2.3.2 Center for epidemiologic studies depression scale for children, CES-DC

The Center for Epidemiological Studies for Children (CES-DC) (29) was used to assess depressive symptoms in participants during the past week. Dimensionality and factorial invariance were also investigated (30). Radloff (31) designed the scale. In addition to being widely used worldwide, the CES-DC has been applied to Chinese adolescents with good reliability and validity (32). The CES-DC includes four dimensions: depressed affect (8 items), positive affect (4 items), somatic symptoms and related activity (6 items), and interpersonal (2 items). Each item is answered on a four-point scale (0 = very little or no time, 1 = some or a little time, 2 = moderate or most of the time, and 3 = most or all of the time).
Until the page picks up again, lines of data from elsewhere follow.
(* ===== verification/ByteArray.v ===== *)
(** * The serialization buffer: src/src/bytearray.h, src/src/bytearray.cpp

    A [ByteArray] is a singly linked chain of nodes of [m_baseSize] bytes, a
    size, a capacity, an offset and a cursor ([m_curNode]).  The chain is the
    list [m_nodes] ([m_rootNode] is its head, [m_endNode] its last element) and
    a [Node*] is an index of that list; [None] is the null pointer.  A memory
    access that leaves a node or dereferences null is [Undef]. *)

From S2P Require Import Prelude Endian.
From coqutil Require Import Byte Word.LittleEndianList.

(** [src/src/bytearray.h:98-107] ByteArray *)
Record ByteArray := mkByteArray {
  m_endian : Z;
  m_baseSize : Z;
  m_size : Z;
  m_capacity : Z;
  m_offset : Z;
  m_nodes : list (list byte);
  m_curNode : option nat
}.

(** [src/src/bytearray.cpp:37-39] ByteArray::ByteArray *)
Definition ByteArray_new (baseSize : Z) : ByteArray :=
  mkByteArray TIGERKIN_LITTLE_ENDIAN baseSize 0 0 0 [] None.

(** [src/src/bytearray.h:29-29] ByteArray::setEndian *)
Definition setEndian (endian : Z) (ba : ByteArray) : ByteArray :=
  mkByteArray endian (m_baseSize ba) (m_size ba) (m_capacity ba) (m_offset ba)
    (m_nodes ba) (m_curNode ba).

(** [src/src/bytearray.h:28-28] ByteArray::isLittleEndian *)
Definition isLittleEndian (ba : ByteArray) : bool :=
  m_endian ba =? TIGERKIN_LITTLE_ENDIAN.

Definition set_nodes (ns : list (list byte)) (ba : ByteArray) : ByteArray :=
  mkByteArray (m_endian ba) (m_baseSize ba) (m_size ba) (m_capacity ba) (m_offset ba)
    ns (m_curNode ba).
Definition set_cur (c : option nat) (ba : ByteArray) : ByteArray :=
  mkByteArray (m_endian ba) (m_baseSize ba) (m_size ba) (m_capacity ba) (m_offset ba)
    (m_nodes ba) c.
(** The members [m_size] and [m_offset]. *)
Definition set_pos (size offset : Z) (ba : ByteArray) : ByteArray :=
  mkByteArray (m_endian ba) (m_baseSize ba) size (m_capacity ba) offset
    (m_nodes ba) (m_curNode ba).

(** [src/src/bytearray.h:82-90] ByteArray::Node: the pointer [nxt] of node [i] *)
Definition node_nxt (ba : ByteArray) (i : nat) : option nat :=
  if decide (S i < length (m_nodes ba))%nat then Some (S i) else None.

(** [node->size]. *)
Definition node_size (ba : ByteArray) (cur : option nat) : res Z :=
  i ← deref cur "node->size of a null node";
  nd ← deref (m_nodes ba !! i) "dangling node";
  Ret (zlen nd).

(** [memcpy(node->ptr + off, data, size)]. *)
Definition memcpy_to (ba : ByteArray) (cur : option nat) (off : Z) (data : list byte)
    : res ByteArray :=
  i ← deref cur "node->ptr of a null node";
  nd ← deref (m_nodes ba !! i) "dangling node";
  if (0 <=? off) && (off + zlen data <=? zlen nd)
  then Ret (set_nodes (<[i := splice off data nd]> (m_nodes ba)) ba)
  else Undef "write past the node".

(** [memcpy(buf, node->ptr + off, k)]. *)
Definition memcpy_from (ba : ByteArray) (cur : option nat) (off k : Z) : res (list byte) :=
  i ← deref cur "node->ptr of a null node";
  nd ← deref (m_nodes ba !! i) "dangling node";
  if (0 <=? off) && (off + k <=? zlen nd)
  then Ret (slice off k nd)
  else Undef "read past the node".

(** [a % b] on [size_t]. *)
Definition size_mod (a b : Z) : res Z :=
  if b =? 0 then Undef "modulo by zero" else Ret (a mod b).
Definition size_div (a b : Z) : res Z :=
  if b =? 0 then Undef "division by zero" else Ret (a / b).

(** [src/src/bytearray.cpp:45-57] ByteArray::clear, the loop: [freed] are the nodes given to [delete] so far *)
Fixpoint clear_loop (fuel : nat) (ba : ByteArray) (root : option nat) (freed : list nat)
    : res (list nat) :=
  match fuel with
  | O => OutOfFuel
  | S fuel =>
      match root with
      | None => Ret freed
      | Some i =>
          if decide (i ∈ freed) then Undef "m_rootNode->nxt after delete"
          else
            let root := node_nxt ba i in
            (* delete m_rootNode: a null pointer is left alone *)
            clear_loop fuel ba root (match root with Some j => j :: freed | None => freed end)
      end
  end.

Definition m_rootNode (ba : ByteArray) : option nat :=
  match m_nodes ba with [] => None | _ => Some O end.

(** [src/src/bytearray.cpp:45-57] ByteArray::clear *)
Definition clear (ba : ByteArray) : res ByteArray :=
  _ ← clear_loop (S (length (m_nodes ba))) ba (m_rootNode ba) [];
  Ret (mkByteArray (m_endian ba) (m_baseSize ba) 0 0 0 [] None).

(** [src/src/bytearray.cpp:59-61] ByteArray::getEnableReadSize *)
Definition getEnableReadSize (ba : ByteArray) : Z := u64 (m_size ba - m_offset ba).

(** [n] times [cur = cur->nxt]. *)
Fixpoint walk (ba : ByteArray) (n : nat) (cur : option nat) : res (option nat) :=
  match n with
  | O => Ret cur
  | S n => i ← deref cur "nxt of a null node"; walk ba n (node_nxt ba i)
  end.

(** [src/src/bytearray.cpp:63-80] ByteArray::setOffset *)
Definition setOffset (ba : ByteArray) (offset : Z) : res ByteArray :=
  if m_capacity ba <? offset then Throw "SET OFFSET OUT OF RANGE"
  else
    let size := if m_size ba <? offset then offset else m_size ba in
    nodeCnt ← size_div offset (m_baseSize ba);
    cur ← walk ba (Z.to_nat (nodeCnt - 1)) (m_rootNode ba);
    Ret (set_pos size offset (set_cur cur ba)).

(** The step to the next node that [write], [read], ... make first. *)
Definition advance (ba : ByteArray) (cur : option nat) (offset nodeOffset : Z)
    : res (option nat) :=
  if (nodeOffset =? 0) && (0 <? offset) then
    i ← deref cur "nxt of a null node";
    Ret (match node_nxt ba i with Some j => Some j | None => cur end)
  else Ret cur.

Section memory.
(** What [new char[s]] leaves in fresh memory, and the host's byte order. *)
Context (junk : nat → byte) (h : host_order).

(** [src/src/bytearray.cpp:25-27] ByteArray::Node::Node(size_t) *)
Definition Node_new (s : Z) : list byte := junk <$> seq 0 (Z.to_nat s).

(** [src/src/bytearray.cpp:98-102] ByteArray::addCapacityTo, the loop *)
Fixpoint grow_loop (fuel : nat) (ba : ByteArray) (capacity : Z) : res ByteArray :=
  match fuel with
  | O => OutOfFuel
  | S fuel =>
      if m_capacity ba <? capacity then
        grow_loop fuel
          (mkByteArray (m_endian ba) (m_baseSize ba) (m_size ba)
             (m_capacity ba + m_baseSize ba) (m_offset ba)
             (m_nodes ba ++ [Node_new (m_baseSize ba)]) (m_curNode ba)) capacity
      else Ret ba
  end.

(** [src/src/bytearray.cpp:86-103] ByteArray::addCapacityTo *)
Definition addCapacityTo (ba : ByteArray) (capacity : Z) : res ByteArray :=
  let ba :=
    match m_nodes ba with
    | [] => mkByteArray (m_endian ba) (m_baseSize ba) 0 (m_baseSize ba) 0
              [Node_new (m_baseSize ba)] (Some O)
    | _ => ba
    end in
  if capacity <=? m_capacity ba then Ret ba
  else grow_loop (S (Z.to_nat (capacity - m_capacity ba))) ba capacity.

(** [src/src/bytearray.cpp:82-84] ByteArray::addCapacity *)
Definition addCapacity (ba : ByteArray) (capacity : Z) : res ByteArray :=
  addCapacityTo ba (u64 (capacity + m_capacity ba)).

(** [src/src/bytearray.cpp:116-135] ByteArray::write, the loop *)
Fixpoint write_loop (fuel : nat) (ba : ByteArray) (nodeOffset nodeRemain : Z)
    (buf : list byte) : res ByteArray :=
  match fuel with
  | O => OutOfFuel
  | S fuel =>
      if zlen buf =? 0 then Ret ba
      else if nodeRemain <? zlen buf then
        ba ← memcpy_to ba (m_curNode ba) nodeOffset (ztake nodeRemain buf);
        let ba := set_pos (m_size ba + nodeRemain) (m_offset ba + nodeRemain) ba in
        i ← deref (m_curNode ba) "nxt of a null node";
        let ba := set_cur (node_nxt ba i) ba in
        nodeRemain' ← node_size ba (m_curNode ba);
        write_loop fuel ba 0 nodeRemain' (zdrop nodeRemain buf)
      else
        ba ← memcpy_to ba (m_curNode ba) nodeOffset buf;
        Ret (set_pos (m_size ba + zlen buf) (m_offset ba + zlen buf) ba)
  end.

(** [src/src/bytearray.cpp:105-139] ByteArray::write *)
Definition write (ba : ByteArray) (buf : list byte) : res ByteArray :=
  if zlen buf =? 0 then Ret ba
  else
    ba ← addCapacityTo ba (u64 (m_size ba + zlen buf));
    nodeOffset ← size_mod (m_offset ba) (m_baseSize ba);
    cur ← advance ba (m_curNode ba) (m_offset ba) nodeOffset;
    let ba := set_cur cur ba in
    size ← node_size ba cur;
    ba ← write_loop (S (length buf)) ba nodeOffset (size - nodeOffset) buf;
    Ret (if m_size ba <? m_offset ba then set_pos (m_offset ba) (m_offset ba) ba else ba).

(** [src/src/bytearray.cpp:156-173] ByteArray::read, the loop: the bytes read and the node reached *)
Fixpoint read_loop (fuel : nat) (ba : ByteArray) (cur : option nat)
    (nodeOffset nodeRemain size : Z) : res (list byte * option nat) :=
  match fuel with
  | O => OutOfFuel
  | S fuel =>
      if size <=? 0 then Ret ([], cur)
      else if nodeRemain <? size then
        d ← memcpy_from ba cur nodeOffset nodeRemain;
        i ← deref cur "nxt of a null node";
        let cur := node_nxt ba i in
        nodeRemain' ← node_size ba cur;
        '(d', cur) ← read_loop fuel ba cur 0 nodeRemain' (size - nodeRemain);
        Ret (d ++ d', cur)
      else
        d ← memcpy_from ba cur nodeOffset size;
        Ret (d, cur)
  end.

(** [src/src/bytearray.cpp:141-174] ByteArray::read(void *, size_t) *)
Definition read (ba : ByteArray) (size : Z) : res (list byte * ByteArray) :=
  if getEnableReadSize ba <? size then Throw "READ OUT OF RANGE"
  else
    nodeOffset ← size_mod (m_offset ba) (m_baseSize ba);
    cur ← advance ba (m_curNode ba) (m_offset ba) nodeOffset;
    sz ← node_size ba cur;
    '(d, cur) ← read_loop (S (Z.to_nat size)) ba cur nodeOffset (sz - nodeOffset) size;
    Ret (d, set_pos (m_size ba) (m_offset ba + size) (set_cur cur ba)).

(** [src/src/bytearray.cpp:176-208] ByteArray::read(void *, size_t, size_t) const *)
Definition read_at (ba : ByteArray) (size offset : Z) : res (list byte) :=
  if getEnableReadSize ba <? size then Throw "READ OUT OF RANGE"
  else
    nodeOffset ← size_mod offset (m_baseSize ba);
    tmp ← advance ba (m_curNode ba) offset nodeOffset;
    sz ← node_size ba tmp;
    '(d, _) ← read_loop (S (Z.to_nat size)) ba tmp nodeOffset (sz - nodeOffset) size;
    Ret d.

(** [src/src/bytearray.cpp:408-416] ByteArray::toString *)
Definition toString (ba : ByteArray) : res (list byte) :=
  let n := getEnableReadSize ba in
  if n =? 0 then Ret [] else read_at ba n (m_offset ba).

(** [src/src/bytearray.cpp:448-461] ByteArray::writeToFile, the loop: the bytes given to the file *)
Fixpoint file_loop (fuel : nat) (ba : ByteArray) (tmp : option nat)
    (nodeOffset nodeRemain len : Z) : res (list byte) :=
  match fuel with
  | O => OutOfFuel
  | S fuel =>
      if len <=? 0 then Ret []
      else if nodeRemain <? len then
        d ← memcpy_from ba tmp nodeOffset nodeRemain;
        i ← deref tmp "nxt of a null node";
        let tmp := node_nxt ba i in
        nodeRemain' ← node_size ba tmp;
        d' ← file_loop fuel ba tmp 0 nodeRemain' (len - nodeRemain);
        Ret (d ++ d')
      else
        d ← memcpy_from ba tmp nodeOffset len;
        Ret d
  end.

(** A byte as two lower-case hexadecimal digits and a space. *)
Definition hex_digit (n : Z) : byte := byte.of_Z (if n <? 10 then 48 + n else 87 + n).

(** [src/src/bytearray.cpp:418-429] ByteArray::toHexString, the loop from position [i] *)
Fixpoint hex_loop (i : Z) (str : list byte) : list byte :=
  match str with
  | [] => []
  | b :: str =>
      (if (0 <? i) && (i mod 32 =? 0) then [byte.of_Z 10] else []) ++
      [hex_digit (byte.unsigned b / 16); hex_digit (byte.unsigned b mod 16); byte.of_Z 32] ++
      hex_loop (i + 1) str
  end.

(** [src/src/bytearray.cpp:418-429] ByteArray::toHexString *)
Definition toHexString (ba : ByteArray) : res (list byte) := hex_loop 0 <$> toString ba.

(** [src/src/bytearray.cpp:431-464] ByteArray::writeToFile. [opened] says whether the file opens; the result is the return value and what the file holds *)
Definition writeToFile (ba : ByteArray) (opened : bool) : res (bool * list byte) :=
  if negb opened then Ret (false, [])
  else
    let len := getEnableReadSize ba in
    nodeOffset ← size_mod (m_offset ba) (m_baseSize ba);
    tmp ← advance ba (m_curNode ba) (m_offset ba) nodeOffset;
    d ← file_loop (S (Z.to_nat len)) ba tmp nodeOffset (m_baseSize ba - nodeOffset) len;
    Ret (true, d).

(** [src/src/bytearray.cpp:477-480] ByteArray::readFromFile, the loop: [rest] is what the stream has not delivered yet; a read that delivers fewer bytes than asked sets [eof] *)
Fixpoint readFromFile_loop (fuel : nat) (ba : ByteArray) (rest : list byte) : res ByteArray :=
  match fuel with
  | O => OutOfFuel
  | S fuel =>
      let got := ztake (m_baseSize ba) rest in
      ba' ← write ba got;
      if zlen got <? m_baseSize ba then Ret ba'
      else readFromFile_loop fuel ba' (zdrop (m_baseSize ba) rest)
  end.

(** [src/src/bytearray.cpp:466-483] ByteArray::readFromFile *)
Definition readFromFile (ba : ByteArray) (file : option (list byte))
    : res (bool * ByteArray) :=
  match file with
  | None => Ret (false, ba)
  | Some content =>
      ba ← readFromFile_loop (S (length content)) ba content;
      Ret (true, ba)
  end.

(** An [iovec]: a node, the position in it and a length. *)
Definition iovec : Type := option nat * Z * Z.

(** [src/src/bytearray.cpp:502-519] ByteArray::getReadBuffers, the loop (the same loop fills the buffers of [getWriteBuffers]): [rst] is an [int] *)
Fixpoint iov_loop (fuel : nat) (ba : ByteArray) (tmpCur : option nat)
    (nodePos nodeRemain len rst : Z) : res (list iovec * Z) :=
  match fuel with
  | O => OutOfFuel
  | S fuel =>
      if len <=? 0 then Ret ([], rst)
      else if nodeRemain <? len then
        i ← deref tmpCur "node->ptr of a null node";
        let nxt := node_nxt ba i in
        nodeRemain' ← node_size ba nxt;
        '(iovs, r) ← iov_loop fuel ba nxt 0 nodeRemain' (len - nodeRemain)
                       (s32 (rst + nodeRemain));
        Ret ((tmpCur, nodePos, nodeRemain) :: iovs, r)
      else
        _ ← deref tmpCur "node->ptr of a null node";
        (* iov_len = len; len -= len; rst += len *)
        Ret ([(tmpCur, nodePos, len)], s32 (rst + 0))
  end.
A total score of 15 shows no depression symptoms, a total score of 16 to 27 suggests the possibility of depressed symptoms, and a total score greater than 27 indicates confirmed depressive symptoms. Participants who had both the likelihood of and definite depression symptoms were deemed to have depressive symptoms (33). The Cronbach’s α of this study is 0.84.

2.3.3 Demographics and COVID-19 infection history

The demographic data consists of nine items: age (year), gender (boy or girl), self-evaluation of caregiver relationship (Do you have a good relationship with your caregivers? “1 “means very bad,” 10 “means very good”), place of residence (urban and rural), sleep duration, exercise time, and duration of online classes during the pandemic (From the COVID-19 Pandemic to the Back-to-School Period, how long were your daily sleep/exercise time and duration of online classes respectively?), history of COVID-19 infection (Have you or your family members been infected by COVID-19?).

2.4 Data analysis

SPSS (version 22.0) and Mplus (version 7.3) were used to analyze the data. Descriptive statistics include mean and standard deviation (SD) for continuous variables, whereas categorical variables include frequency and percentage. T-test, Chi-square, and logistic regression models were used to analyze the connection between depression symptoms and NSSI. Data that do not follow a normal distribution are represented by the median and quartile, replace the t-test with the Wilcoxon signed rank sum test. Cross-lagged analysis was utilized to explore the bidirectional relationship between depressive symptoms and NSSI. To assess overall model quality and path significance, a variety of fit indices were used, including χ2/df (degrees of freedom), Root Mean Square Error of Approximation (RMSEA), CFI (Comparative Fit Indices), and TLI (Tucker Lewis Index). When χ2/df is less than 5.0, the CFI and TLI are all greater than 0.95 and the RMSEA is less than 0.05, as a good fit, the longitudinal cross-lagged route model is supported (34). Furthermore, the model demonstrates that the proposed model can accurately reproduce the observed longitudinal data. All statistical tests used were two-sided, and a p value of less than 0.05 was considered statistically significant.

3 Results

3.1 Demographic profile of study participants

The study used two waves of data-complete samples, with 6,023 adolescents aged 10 years and older included in the survey. The oldest was 17(Mean age = 11.63, SD = 1.54, at Wave 1). 3,121 boys (51.82%) and 2,902 girls (48.18%) were included. 5,048 adolescents (89.78%) assessed their relationship with caregivers as good (≥ 5 points), and 615 adolescents (10.21%) assessed such relationship as bad (< 5 points). 3,679 (61.08%) of all adolescents included resided in urban areas, while the rest 2,344 (38.92%) lived in rural regions. During the pandemic, adolescents’ average daily sleep duration was 8.64 (1.50) hours, their average physical exercise duration was 1.55 (1.41) hours, and their average online class duration was 5.64 (2.92) hours. COVID-19 infected 111 people (1.84%) and 732 households (12.15%) lost their jobs.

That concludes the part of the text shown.